Is it possible to examine a Huawei device to answer definitively whether or not there is a security risk?
This article from the MIT Technology Review says that the U.K. has been vetting Huawei gear before deployment. It provides for only a limited level of assurance. The risks are loss of privacy, espionage, and sabotage.
I left the electronics/computer industry years ago but I think the following views are still applicable to the state of the art.
If espionage is intended, the manufacturer can make a device's code hard to access and inspect. A flash memory device might be part of a system-on-chip or system-in-package that obviates the need to present memory lines on the surfaces of the package. This would make code very inconvenient to access. In the extreme you may resort to using a scanning electron microscope (SEM). Courbon et al used a SEM to read a 210 nm flash memory. (The article is not dated but the most recent reference is from 2015 so the paper is at least as recent.) If you can access the code, you may then find that it was obfuscated. Obfuscated code is created when the programmer uses a program to turn the original code into a Rube Goldberg machine. Whether this is effective in hiding backdoors is debatable.
A custom chip can be a mystery. A chip "normal" in every way except identification looks like a mystery. A manufacturer can simply print phony or confusing identification on one or more of the devices on a board. A device can be made to look standard when it is in fact not. If any well funded entity were to invest in hiding or disguising functionality, it would take a huge amount of research to determine the "true circuit" of any single design . Until you know the true circuit, any inspection of the code provides no real assurance.
If you believe you need to go to much trouble to determine the true circuit and inspect code for a backdoor you may be better off just designing and building your own telecommunications equipment. More realistically you would install intrusive oversight in design, manufacturing, support, and updates and perhaps take over corporate governance through the nationalization of a maker.
If you are not going to be intrusive you are implicitly accepting a certain amount of risk and you are perhaps relying on commercial pressures to keep the manufacturer honest.

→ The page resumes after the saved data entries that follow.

(** * gantt_chart.py: log parser and chart renderer

    A shallow embedding of [src/gantt_chart.py].  The script reads two run
    logs (a sequential and a parallel run of an RLE compression workload),
    parses each into a dictionary with the keys [meta], [threads] and
    [pc_samples], derives a few comparison metrics and draws a fixed
    multi-panel figure.

    Conventions of the embedding:
    - Python [str] is [string]; a character is a code point below 256.
    - Python [int] is [Z]; Python [float] is an IEEE-754 binary64 number,
      [spec_float] with precision 53 and maximal exponent 1024.
    - A Python exception is a value of [exn]; a computation that may raise
      returns [result A].
    - The record dictionaries ([meta], each thread, each sample) are
      [gmap string string]; [pc_samples], which the renderer iterates, is an
      association list in insertion order.
    - The builtins [int(s)], [float(s)] and [int(s, 16)] on strings are
      fields of the class [Builtins]; the development is parametric in them.
    - The plotting library is not modelled: a drawing call is recorded as an
      [artist] with the data-dependent arguments the script computes for it,
      and is taken not to raise.  The literal texts of the drawing calls are
      kept as the bytes of the source file.
    - Where both operands of an arithmetic operation are floats, or the
      divisor is a non-zero literal, the operation cannot raise and is
      written with the float operation itself ([fadd], [fmul], [fdiv]);
      every other operation goes through [py_truediv], [py_mul], [py_add],
      [py_sub], which convert int operands and raise as Python does.
    - Memory is not modelled: a list is as long as its definition makes
      it. *)

From Stdlib Require Import ZArith Bool Ascii String List Lia.
From Stdlib Require Import Floats.SpecFloat.
From stdpp Require Import base option list gmap strings.

Local Open Scope string_scope.
Local Open Scope list_scope.
Local Open Scope Z_scope.

(** ** Exceptions and fallible computations *)

Inductive exn : Type :=
| IndexError
| KeyError (key : string)
| ValueError
| ZeroDivisionError
| OverflowError
| OSError
| SystemExit (code : Z).

Inductive result (A : Type) : Type :=
| Ok (a : A)
| Raise (e : exn).
Arguments Ok {A} a.
Arguments Raise {A} e.

(** Sequencing: the first exception raised is the outcome. *)
#[global] Instance result_ret : MRet result := fun A a => Ok a.
#[global] Instance result_bind : MBind result := fun A B k m =>
  match m with
  | Ok a => k a
  | Raise e => Raise e
  end.

(** [[f(x) for x in l]]: the elements are evaluated left to right and the
    first exception aborts the comprehension. *)
Fixpoint rmap {A B : Type} (f : A → result B) (l : list A) : result (list B) :=
  match l with
  | [] => Ok []
  | x :: l' => y ← f x ; ys ← rmap f l' ; Ok (y :: ys)
  end.

(** A [for] loop whose body adds artists (or any list of outputs). *)
Definition rconcat_map {A B : Type} (f : A → result (list B)) (l : list A)
  : result (list B) :=
  ys ← rmap f l ; Ok (concat ys).
(** * Sarus: the SSH hook and the shared-library ABI picker

    A shallow embedding of [src/hooks/ssh/SshHook.cpp] and of
    [SharedLibrary::pickNewestAbiCompatibleLibrary], with the properties
    the specification states about them. *)

From Stdlib Require Import ZArith Lia Bool Ascii String DecimalString.
From stdpp Require Import base option list strings gmap.
From Equations Require Import Equations.

Local Open Scope string_scope.
Local Open Scope Z_scope.

(** ** Results of fallible code: a value, or the error that was raised *)

Inductive result (E A : Type) : Type :=
| Ok (a : A)
| Error (e : E).
Arguments Ok {E A} a.
Arguments Error {E A} e.

(** ** hooks/mpi/SharedLibrary *)

Module SharedLibrary.

Record SharedLibrary : Type := mkSharedLibrary {
  path : string;
  linkerName : string;
  realName : string;
  major : Z;
  minor : Z;
  patch : Z
}.

Definition getLinkerName (sl : SharedLibrary) : string := linkerName sl.
Definition getPath (sl : SharedLibrary) : string := path sl.
Definition getRealName (sl : SharedLibrary) : string := realName sl.

Definition hasMajorVersion (self : SharedLibrary) : bool :=
  negb (String.eqb (realName self) (linkerName self)).
Lemma runs_from (worlds : list (World Answer)) :
  forall a t0,
  Forall wellFormedWorld worlds ->
  NoDup (persisted t0) ->
  (forall h, In h (persisted t0) ->
     h ∈ loadExistingHashes (Some (a +:+ String LF EmptyString))) ->
  exists t a',
    runs run (Some (a +:+ String LF EmptyString)) worlds =
      (Some (a' +:+ String LF EmptyString), t) /\
    a' +:+ String LF EmptyString =
      (a +:+ String LF EmptyString) +:+
      rendered (map rowValues (validResults t)) /\
    NoDup (persisted (t0 ++ t)) /\
    (forall h rows, In (h, Some rows) t -> Q h rows).
Proof.
  induction worlds as [|w ws IH]; intros a t0 Hw Hnd Hcov.
  - exists [], a. cbn [runs validResults flat_map map rendered].
    rewrite app_empty_r, app_nil_r. repeat split; [exact Hnd|]. intros h rows [].
  - apply Forall_cons_iff in Hw as [Hw Hws].
    destruct (run_inv (a +:+ String LF EmptyString) w Hw)
      as (_ & Tnd & Tall & Tled & _ & Trows).
    set (st := run (Some (a +:+ String LF EmptyString)) w) in *.
    destruct (rendered_ends_LF (map rowValues (validResults (trace st))) a)
      as [a1 Ha1].
    rewrite <- Tled in Ha1.
    destruct (IH a1 (t0 ++ trace st) Hws) as (t2 & a' & Hruns & Htext & Hnd2 & Hq2).
    { rewrite persisted_app. apply NoDup_app.
      split; [exact Hnd|]. split; [|now apply persisted_NoDup].
      intros h Hh Hh'. apply list_elem_of_In in Hh, Hh'.
      apply persisted_sub in Hh'.
      destruct (Tall h Hh') as (_ & Hnot & _). apply Hnot. now apply Hcov. }
    { intros h. rewrite persisted_app, in_app_iff. intros [Hh | Hh].
      - rewrite <- Ha1, Tled. now apply index_mono, Hcov.
      - rewrite <- Ha1, Tled.
        apply persisted_In in Hh as (r & rs & Hin).
        pose proof (Q_hash _ _ (Trows _ _ Hin)) as Hf.
        apply Forall_inv in Hf. rewrite <- Hf.
        apply (rendered_indexed rowValues rowHash rowValues_hash).
        + apply (validResults_In _ _ _ _ Hin).
        + rewrite Hf. destruct (Tall h) as (_ & _ & Hwf); [|exact Hwf].
          apply in_map_iff. exists (h, Some (r :: rs)). now split. }
    exists (trace st ++ t2), a'. cbn [runs]. fold st. rewrite Ha1, Hruns.
    split; [reflexivity|]. split; [|split].
    + rewrite Htext, <- Ha1, Tled, validResults_app, map_app, rendered_app.
      now rewrite app_assoc_s.
    + now rewrite app_assoc.
    + intros h rows Hin. apply in_app_or in Hin as [Hin | Hin].
      * now apply (Trows h).
      * now apply (Hq2 h).
Qed.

If updates are disabled, you might conclude that a particular design is not a security risk after a certain amount of effort. You would not know if the effort made is insufficient and that a larger effort is needed. It may not be practical or even safe to disable updates. As soon as the code is updated you do not have any assurance. You may not be aware of the event of an update if the manufacturer tries to be stealthy.
There is a lot of speculation based on intelligence that has not been explained. That's not nothing, but it also isn't something.
Can the phones be inspected? Yes, but only based on function. The problem is not a backdoor or a bootloader, and there would be no need to add a suspicious chip because malicious functionality can be baked in. Any regular calls home would also be detected.
The problem is with "sleeper" functions. Imagine the phone has a "dump all data to home" function that was not enabled until an update was applied by the manufacturer. The update itself need not be malicious, just configured in such a way to turn the sleeper function on. Then the phone contents are uploaded. It might be detected, but by that time, the damage is done.
Security depends a lot on trust, and if a vendor cannot be trusted, then it almost doesn't matter if it is possible to inspect the product; there are too many ways that the vendor can break whatever trust was granted.